--- DATA FOR THE TASK ---
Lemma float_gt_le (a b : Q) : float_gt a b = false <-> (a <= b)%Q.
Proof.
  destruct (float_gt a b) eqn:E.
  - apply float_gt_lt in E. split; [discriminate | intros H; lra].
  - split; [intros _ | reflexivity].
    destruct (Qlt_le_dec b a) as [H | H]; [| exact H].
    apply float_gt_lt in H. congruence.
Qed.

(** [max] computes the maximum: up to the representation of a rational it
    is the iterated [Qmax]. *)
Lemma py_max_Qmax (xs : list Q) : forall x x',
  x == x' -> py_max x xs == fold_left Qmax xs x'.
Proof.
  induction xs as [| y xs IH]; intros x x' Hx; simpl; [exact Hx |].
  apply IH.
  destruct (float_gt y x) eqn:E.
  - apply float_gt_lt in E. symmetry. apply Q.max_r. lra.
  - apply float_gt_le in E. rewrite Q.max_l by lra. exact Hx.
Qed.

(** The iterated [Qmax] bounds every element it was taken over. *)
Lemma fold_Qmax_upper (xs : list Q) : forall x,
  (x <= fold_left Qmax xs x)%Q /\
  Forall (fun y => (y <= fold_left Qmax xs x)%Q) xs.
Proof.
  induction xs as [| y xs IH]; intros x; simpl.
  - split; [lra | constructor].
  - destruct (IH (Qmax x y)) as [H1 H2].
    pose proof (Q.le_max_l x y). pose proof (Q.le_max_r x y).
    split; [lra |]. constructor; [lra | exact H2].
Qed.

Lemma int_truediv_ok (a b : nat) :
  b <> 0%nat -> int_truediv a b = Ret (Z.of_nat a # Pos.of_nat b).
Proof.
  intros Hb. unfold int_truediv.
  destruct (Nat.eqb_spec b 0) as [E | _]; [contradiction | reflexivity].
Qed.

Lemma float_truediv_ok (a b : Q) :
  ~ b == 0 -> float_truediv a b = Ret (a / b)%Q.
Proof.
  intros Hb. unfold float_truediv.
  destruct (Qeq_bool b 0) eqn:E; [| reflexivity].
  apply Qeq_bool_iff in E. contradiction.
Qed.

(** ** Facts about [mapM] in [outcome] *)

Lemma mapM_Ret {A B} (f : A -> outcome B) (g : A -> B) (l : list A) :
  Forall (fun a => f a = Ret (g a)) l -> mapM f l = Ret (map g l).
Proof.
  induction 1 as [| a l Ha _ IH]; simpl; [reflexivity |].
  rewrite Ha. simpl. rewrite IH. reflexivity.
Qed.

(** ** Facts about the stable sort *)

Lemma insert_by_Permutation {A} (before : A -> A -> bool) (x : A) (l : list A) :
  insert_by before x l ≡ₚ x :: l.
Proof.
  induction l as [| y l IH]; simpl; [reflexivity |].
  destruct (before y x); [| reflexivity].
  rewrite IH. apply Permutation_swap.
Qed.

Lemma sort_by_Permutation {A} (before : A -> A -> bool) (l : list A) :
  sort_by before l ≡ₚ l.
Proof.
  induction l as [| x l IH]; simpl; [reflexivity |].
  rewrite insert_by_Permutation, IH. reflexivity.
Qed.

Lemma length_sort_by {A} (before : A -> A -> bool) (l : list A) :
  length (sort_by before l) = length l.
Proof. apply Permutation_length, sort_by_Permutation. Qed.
---
EXERCISE OBJECTIVE: Transcribe each line of the data above, unaltered, from the one where "Lemma float_truediv_ok (a" appears to the one where "(** ** Facts about the stable sort *)" appears, inclusive of both.

ANSWER TO THIS TASK:
Lemma float_truediv_ok (a b : Q) :
  ~ b == 0 -> float_truediv a b = Ret (a / b)%Q.
Proof.
  intros Hb. unfold float_truediv.
  destruct (Qeq_bool b 0) eqn:E; [| reflexivity].
  apply Qeq_bool_iff in E. contradiction.
Qed.

(** ** Facts about [mapM] in [outcome] *)

Lemma mapM_Ret {A B} (f : A -> outcome B) (g : A -> B) (l : list A) :
  Forall (fun a => f a = Ret (g a)) l -> mapM f l = Ret (map g l).
Proof.
  induction 1 as [| a l Ha _ IH]; simpl; [reflexivity |].
  rewrite Ha. simpl. rewrite IH. reflexivity.
Qed.

(** ** Facts about the stable sort *)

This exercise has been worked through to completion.